(Dataset entries)
(* ===== verification/Native.v ===== *)
(** * What crosses the C interface: [Ring::new] of [xdp/ring.rs],
      [net/interface.rs], [net/nic.rs], [ip::parse] of [net/ip.rs]

    Memory that belongs to the kernel or to the C library: where the cells of
    a ring lie in its mapping, the list that [getifaddrs] builds, the name of
    an interface in a request.  Names are compared byte by byte, so a name is
    the list of its bytes here. *)

From S2P Require Import Prelude Ranges Text Tcp Ring Umem Link.

(** ** [Ring::new]: the mapping *)

(** The length of the mapping and the offsets of its cells. *)
Record mapping : Type := mkMapping { m_len : Z; m_prod : Z; m_cons : Z; m_desc : Z; m_flags : Z }.

(** [size_of::<T>()]: a [Descriptor] or a [u64]. *)
Definition entry_size (kind : RingKind) : Z := match kind with Tx | Rx => 16 | Fill | Complete => 8 end.

Definition ring_map (offsets : MmapOffsets) (kind : RingKind) (size : Z) : mapping :=
  let off := get_offset offsets kind in
  mkMapping (u64_of (o_desc off + u64_of (size * entry_size kind))) (o_producer off) (o_consumer off) (o_desc off)
    (o_flags off).

(** [self.ring.as_ptr().add(...)]: where an index leads. *)
Definition slot_addr {T} (m : mapping) (kind : RingKind) (r : Ring T) (ix : Z) : Z :=
  m_desc m + slot_of r ix * entry_size kind.

(** The kernel puts the counters and the flags, cells of four bytes, before
    the entries. *)
Definition offsets_ok (off : RingOffset) : Prop :=
  0 <= o_producer off /\ 0 <= o_consumer off /\ 0 <= o_flags off
  /\ o_producer off + 4 <= o_consumer off
  /\ o_consumer off + 4 <= o_flags off /\ o_flags off + 4 <= o_desc off /\ o_desc off < 2 ^ 32.

(** Whatever the index, an entry lies in the mapping and behind the counters
    and the flags, and different slots do not overlap. *)
Theorem ring_mapped {T} (offsets : MmapOffsets) (kind : RingKind) (sh : Shared) (size : Z) (area : list T) (ix jx : Z) :
  offsets_ok (get_offset offsets kind) -> 0 < size < 2 ^ 32 ->
  let m := ring_map offsets kind size in
  let r := ring_new kind sh size area in
  (forall cell, cell = m_prod m \/ cell = m_cons m \/ cell = m_flags m ->
     0 <= cell /\ cell + 4 <= slot_addr m kind r ix)
  /\ slot_addr m kind r ix + entry_size kind <= m_len m
  /\ (slot_of r ix <> slot_of r jx ->
      slot_addr m kind r ix + entry_size kind <= slot_addr m kind r jx
      \/ slot_addr m kind r jx + entry_size kind <= slot_addr m kind r ix).
Proof.
  intros (H1 & H2 & H3 & H4 & H5 & H6 & H7) Hs m r.
  assert (He : 8 <= entry_size kind <= 16) by (destruct kind; simpl; lia).
  assert (Hr : forall i, 0 <= slot_of r i < size).
  { intros i. unfold r, slot_of, ring_new. destruct (initial_counters _ _ _). simpl. apply Z.mod_pos_bound. lia. }
  assert (Hlen : m_len m = o_desc (get_offset offsets kind) + size * entry_size kind).
  { unfold m, ring_map, u64_of. simpl. rewrite (wrap_small 64 (size * _)) by (unfold in_width; nia).
    apply wrap_small. unfold in_width. nia. }
  pose proof (Hr ix). pose proof (Hr jx). unfold slot_addr. rewrite Hlen. simpl. split_and!.
  - intros cell Hcell. unfold m, ring_map in Hcell. simpl in Hcell. nia.
  - nia.
  - intros Hne. assert (slot_of r ix < slot_of r jx \/ slot_of r jx < slot_of r ix) as [|] by lia; [left|right]; nia.
Qed.

(** ** C strings *)

(** The bytes before the first zero; running out of the allocation is
    undefined. *)
Fixpoint c_str (mem : list Z) : outcome (list Z) :=
  match mem with
  | [] => Fault Undefined
  | c :: mem => if c =? 0 then Ret [] else s ← c_str mem; Ret (c :: s)
  end.

Lemma c_str_app s rest : Forall (fun c => c <> 0) s -> c_str (s ++ 0 :: rest) = Ret s.
Proof. induction 1 as [|c s Hc _ IH]; [done|]. simpl. by rewrite (proj2 (Z.eqb_neq _ _) Hc), IH. Qed.

(** ** [IfAddrs] *)

(** A [sockaddr]: its family and the bytes of [sin_addr]. *)
Record sockaddr : Type := mkSockaddr { sa_family : Z; sin_addr : list Z }.

(** A node of the list of [getifaddrs]; [0] is the null pointer. *)
Record ifnode : Type := mkNode { ifa_next : Z; ifa_name : list Z; ifa_addr : option sockaddr }.

Record IfAddrs : Type := mkIfAddrs { ifaddrs : Z; if_next : Z }.

(** [new]: [getifaddrs] gives the head of the list or fails. *)
Definition ifaddrs_new (head : result unit Z) : result unit IfAddrs := p ← head; Ok (mkIfAddrs p p).

(** [Ipv4Addr::from_octets(s_addr.to_ne_bytes())]: the bytes as they lie. *)
Definition from_octets (bytes : list Z) : Ipv4Addr :=
  match bytes with [a; b; c; d] => be32 a b c d | _ => 0 end.

Section ifaddrs.
(** [AF_INET], and the memory of the C library. *)
Context (AF_INET : Z) (mem : gmap Z ifnode).

Definition node_addr (n : ifnode) : option Ipv4Addr :=
  match ifa_addr n with
  | None => None
  | Some addr => if sa_family addr =? u16_of AF_INET then Some (from_octets (sin_addr addr)) else None
  end.

Definition ifaddrs_next (self : IfAddrs) : outcome (option IfAddr * IfAddrs) :=
  if if_next self =? 0 then Ret (None, self)
  else
    match mem !! if_next self with
    | None => Fault Undefined
    | Some n =>
        let addr := node_addr n in
        name ← c_str (ifa_name n);
        Ret (Some (mkIfAddr name addr), mkIfAddrs (ifaddrs self) (ifa_next n))
    end.

(** The loop of [get_local_ip] over the iterator. *)
Fixpoint find_ip (fuel : nat) (iface : list Z) (self : IfAddrs) : outcome (result unit Ipv4Addr * IfAddrs) :=
  match fuel with
  | O => Fault OutOfFuel
  | S fuel =>
      '(item, self) ← ifaddrs_next self;
      match item with
      | None => Ret (Err tt, self)
      | Some a =>
          match if_addr a with
          | Some ip => if bool_decide (if_name a = iface) then Ret (Ok ip, self) else find_ip fuel iface self
          | None => find_ip fuel iface self
          end
      end
  end.

(** [Drop]: the pointer [freeifaddrs] gets. *)
Definition ifaddrs_drop (self : IfAddrs) : Z := ifaddrs self.

(** The list at [p] in memory holds the entries [l]. *)
Inductive chain : Z -> list IfAddr -> Prop :=
  | chain_nil : chain 0 []
  | chain_cons p n name l : p <> 0 -> mem !! p = Some n -> c_str (ifa_name n) = Ret name ->
      chain (ifa_next n) l -> chain p (mkIfAddr name (node_addr n) :: l).

(** The iterator visits the entries in order, stays in the list, ends, and
    keeps the head for [Drop]; the search is the one over the list. *)
Theorem find_ip_chain iface l : forall fuel head p,
  chain p l -> (length l < fuel)%nat ->
  exists self, find_ip fuel iface (mkIfAddrs head p) = Ret (local_ip_loop iface l, self)
    /\ ifaddrs_drop self = head.
Proof.
  induction l as [|a l IH]; intros [|fuel] head p Hc Hf; simpl in Hf; try lia.
  - inversion Hc; subst. by eexists.
  - inversion Hc as [|? n name ? Hp Hm Hs Hl]; subst. cbn [find_ip ifaddrs_next if_next].
    unfold ifaddrs_next. cbn [if_next ifaddrs]. rewrite (proj2 (Z.eqb_neq _ _)), Hm, Hs by done.
    cbn [mbind outcome_bind if_addr if_name local_ip_loop].
    destruct (node_addr n); [|by apply IH; [|lia]].
    destruct (bool_decide _); [by eexists|by apply IH; [|lia]].
Qed.

End ifaddrs.

(** [name_to_index]: [CString::new] refuses a name with a zero; [index_of] is
    [if_nametoindex], which gives zero for no interface. *)
Definition name_to_index (index_of : list Z -> Z) (name : list Z) : result unit Z :=
  if existsb (Z.eqb 0) name then Err tt
  else
    let if_index := index_of (name ++ [0]) in
    if if_index =? 0 then Err tt else Ok if_index.

(** ** [nic.rs] *)

Record Queue : Type := mkQueue { q_rx : Z; q_tx : Z; q_other : Z; q_combined : Z }.
Record Queues : Type := mkQueues { q_cmd : Z; q_max : Queue; q_current : Queue }.

Record InterfaceInfoGuard : Type := mkGuard { g_fd : Z; ifr_name : list Z }.

Definition ETHTOOL_GCHANNELS : Z := 60.

(** [new]: the two sockets it may try, and the name copied into a field of
    [IFNAMSIZ] zeros. *)
Definition guard_new (IFNAMSIZ : Z) (inet netlink : Z) (dev : list Z) : result unit InterfaceInfoGuard :=
  if IFNAMSIZ - 1 <? zlen dev then Err tt
  else
    let fd := if inet <? 0 then netlink else inet in
    if fd <? 0 then Err tt
    else Ok (mkGuard fd (dev ++ drop (length dev) (replicate (Z.to_nat IFNAMSIZ) 0))).

(** [queues]: the request carries the name and the command; [ioctl] answers
    with the record it filled, or fails. *)
Definition queues (ioctl : list Z -> Queues -> option Queues) (self : InterfaceInfoGuard) : result unit Queues :=
  ok_or (ioctl (ifr_name self) (mkQueues ETHTOOL_GCHANNELS (mkQueue 0 0 0 0) (mkQueue 0 0 0 0))).

(** The request fills its field and names the interface that was asked for;
    a name is refused only when it does not fit. *)
Theorem guard_name (IFNAMSIZ inet netlink : Z) (dev : list Z) :
  1 <= IFNAMSIZ -> Forall (fun c => c <> 0) dev ->
  match guard_new IFNAMSIZ inet netlink dev with
  | Ok g => zlen (ifr_name g) = IFNAMSIZ /\ c_str (ifr_name g) = Ret dev /\ 0 <= g_fd g
  | Err _ => IFNAMSIZ <= zlen dev \/ inet < 0 /\ netlink < 0
  end.
Proof.
  intros HI Hd. unfold guard_new. case_cmp_step; [left; lia|].
  destruct (Z.ltb_spec inet 0); case_cmp_step; try (right; lia).
  all: cbn [ifr_name g_fd]; split_and!; [rewrite length_app, length_drop, length_replicate; lia| |lia].
  all: rewrite drop_replicate; replace (Z.to_nat IFNAMSIZ - length dev)%nat with (S (Z.to_nat (IFNAMSIZ - 1 - zlen dev))) by lia.
  all: by apply c_str_app.
Qed.

(** ** [ip::parse] *)

(** [&s[from..to]]: cutting a character is a panic. *)
Definition is_char_boundary (s : list Z) (i : nat) : bool :=
  match s !! i with Some c => negb ((128 <=? c) && (c <? 192)) | None => (i =? length s)%nat end.
Definition str_slice (s : list Z) (from upto : nat) : outcome (list Z) :=
  if is_char_boundary s from && is_char_boundary s upto && (from <=? upto)%nat
  then Ret (take (upto - from) (drop from s)) else Fault Panic.

Definition hex_at (s : list Z) (from upto : nat) : outcome (result unit Z) :=
  x ← str_slice s from upto; Ret (ok_or (u8_from_hex x)).

(** The octets are written with the least significant byte first, as
    [/proc/net/route] has them. *)
Definition ip_parse (s : list Z) : outcome (result unit Ipv4Addr) :=
  if negb (zlen s =? 8) then Ret (Err tt)
  else
    o1 ← hex_at s 6 8;
    match o1 with
    | Err e => Ret (Err e)
    | Ok o1 =>
        o2 ← hex_at s 4 6;
        match o2 with
        | Err e => Ret (Err e)
        | Ok o2 =>
            o3 ← hex_at s 2 4;
            match o3 with
            | Err e => Ret (Err e)
            | Ok o3 =>
                o4 ← hex_at s 0 2;
                match o4 with
                | Err e => Ret (Err e)
                | Ok o4 => Ret (Ok (be32 o1 o2 o3 o4))
                end
            end
        end
    end.

(** Two digits of a printed address. *)
Lemma hex_at_show (s : list Z) i b :
  0 <= b < 256 -> Forall (fun c => 0 <= c < 128) s -> (i + 2 <= length s)%nat -> take 2 (drop i s) = show_octet b ->
  hex_at s i (i + 2) = Ret (Ok b).
Proof.
  intros Hb Hs Hl Ht. unfold hex_at, str_slice.
  assert (Hbd : forall j, (j <= length s)%nat -> is_char_boundary s j = true).
  { intros j Hj. unfold is_char_boundary. destruct (s !! j) as [c|] eqn:E.
    - pose proof (proj1 (Forall_lookup _ _) Hs j c E). simpl in *. rewrite (proj2 (Z.leb_gt 128 c)) by lia. done.
    - apply lookup_ge_None in E. apply Nat.eqb_eq. lia. }
  rewrite !Hbd, (proj2 (Nat.leb_le _ _)) by lia. replace (i + 2 - i)%nat with 2%nat by lia. simpl.
  by rewrite Ht, show_octet_hex.
Qed.

(** The text of an address in the form of [/proc/net/route]. *)
Definition show_route_ip (a b c d : Z) : list Z := show_octet d ++ show_octet c ++ show_octet b ++ show_octet a.

(** Such a text is read back. *)
Theorem ip_parse_show (a b c d : Z) :
  0 <= a < 256 -> 0 <= b < 256 -> 0 <= c < 256 -> 0 <= d < 256 ->
  ip_parse (show_route_ip a b c d) = Ret (Ok (be32 a b c d)).
Proof.
  intros Ha Hb Hc Hd.
  assert (Hs : Forall (fun c => 0 <= c < 128) (show_route_ip a b c d)).
  { assert (Ho : forall o, 0 <= o < 256 -> Forall (fun c => 0 <= c < 128) (show_octet o)).
    { intros o Ho. destruct (octet_digits o Ho) as (H1 & H2 & _). unfold show_octet.
      pose proof (show_hex_plain _ H1). pose proof (show_hex_plain _ H2). repeat constructor; lia. }
    unfold show_route_ip. repeat apply Forall_app_2; by apply Ho. }
  unfold ip_parse. change (zlen (show_route_ip a b c d) =? 8) with true. simpl negb. cbv iota.
  rewrite (hex_at_show _ 6 a); [|done|done|simpl; lia|done]. cbn [mbind outcome_bind].
  rewrite (hex_at_show _ 4 b); [|done|done|simpl; lia|done]. cbn [mbind outcome_bind].
  rewrite (hex_at_show _ 2 c); [|done|done|simpl; lia|done]. cbn [mbind outcome_bind].
  rewrite (hex_at_show _ 0 d); [|done|done|simpl; lia|done]. done.
Qed.

(** ** Examples *)

(** A loopback interface and one with the address 10.0.0.1. *)
Definition demo_nodes : gmap Z ifnode :=
  <[4096 := mkNode 8192 [108; 111; 0] (Some (mkSockaddr 2 [127; 0; 0; 1]))]>
    (<[8192 := mkNode 0 [101; 0; 7] (Some (mkSockaddr 2 [10; 0; 0; 1]))]> ∅).

Example demo_find_ip :
  find_ip 2 demo_nodes 3 [101] (mkIfAddrs 4096 4096) = Ret (Ok 167772161, mkIfAddrs 4096 0)
  /\ find_ip 2 demo_nodes 3 [102] (mkIfAddrs 4096 4096) = Ret (Err tt, mkIfAddrs 4096 0).
Proof. split; vm_compute; reflexivity. Qed.

(** A text of eight bytes that are not ASCII is a panic, not an error. *)
Example ip_parse_panics : ip_parse [48; 48; 48; 195; 169; 48; 48; 48] = Fault Panic.
Proof. vm_compute. reflexivity. Qed.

EXERCISE DIRECTIONS
Return the opening line of the data and every line after it through the line containing "an interface in", please, exactly as written and with nothing added.

ANSWER BOX
(* ===== verification/Native.v ===== *)
(** * What crosses the C interface: [Ring::new] of [xdp/ring.rs],
      [net/interface.rs], [net/nic.rs], [ip::parse] of [net/ip.rs]

    Memory that belongs to the kernel or to the C library: where the cells of
    a ring lie in its mapping, the list that [getifaddrs] builds, the name of
    an interface in a request.  Names are compared byte by byte, so a name is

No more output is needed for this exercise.